Wenn Floristik-Studierende zum ersten Mal von paralleler Floristik hören, denken viele an Gleichförmigkeit. Reihen. Strenge. Wenig Spielraum. Diese Assoziation ist verständlich, aber sie beschreibt nur eine Version der Technik.
Was die Technik ursprünglich war
In ihrer klassischen Form, wie sie etwa in deutschen Meisterprüfungen der 1980er und 1990er Jahre verlangt wurde, war parallele Floristik tatsächlich sehr normiert. Gleichmäßige Abstände, einheitliche Höhen, symmetrische Anordnung. Das Ziel war Perfektion im handwerklichen Sinne.
Was sich seitdem verändert hat
Zeitgenössische Floristik hat die Paralleltechnik weiterentwickelt. Heute arbeiten viele Floristinnen und Floristen mit bewussten Höhenunterschieden innerhalb paralleler Strukturen, mit Texturkontrasten oder mit unerwarteten Materialien wie Ästen oder Gräsern neben klassischen Schnittblumen.

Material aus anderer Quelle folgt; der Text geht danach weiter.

(** * serpai: the poll-and-visualize session of [app.py]

    A shallow embedding of the Streamlit script [src/app.py]: the tracking
    loop ([record_serp] and the [for i in range(iterations)] loop), the
    table merge shared by the tracking and the upload paths, the derived
    columns ([sentiment], [sentiment_positive], [bubble_size],
    [title_length], [sentiment_size]) and the keyword filter; then the
    sidebar inputs (credentials and query list), the word-cloud text and the
    script as one run over the session state.  The charts are left out.

    What the script delegates to libraries is kept apart from what it does
    itself.  The lexicon scorer ([TextBlob(..).sentiment.polarity]), the
    regular-expression engine behind [Series.str.contains], the timestamp
    parser ([pd.to_datetime(.., errors="coerce")]), the search API
    ([adv.serp_goog]) and the wall clock are variables of the sections
    below; the data-frame operations the script calls ([pd.concat], [drop],
    [set_index], boolean-mask selection, column assignment, [Series.str.len],
    and what [to_csv] and [pd.read_csv] do to a cell) are written out with
    the behaviour pandas 2.x has on object columns.

    Floating-point columns are modelled over exact rationals [Q]; how a
    number is printed and read is a variable as well. *)

From Stdlib Require Import QArith Qround Ascii Lqa.
From stdpp Require Import gmap strings list fin_maps pretty.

Das Prinzip bleibt: Stiele laufen in dieselbe Richtung. Aber was innerhalb dieser Richtung passiert, ist offen. Lehrende wie Floristin Anouk Westerfeld aus Köln zeigen in ihren Kursen, wie man mit parallelen Strukturen trotzdem Spannung und Bewegung erzeugt, indem man Textur und Farbe variiert statt Winkel.
Wer also dachte, die Technik sei zu starr für eigene Ideen, sollte einen Blick auf aktuelle Wettbewerbsarbeiten werfen. Da sieht parallele Floristik oft ganz anders aus als erwartet.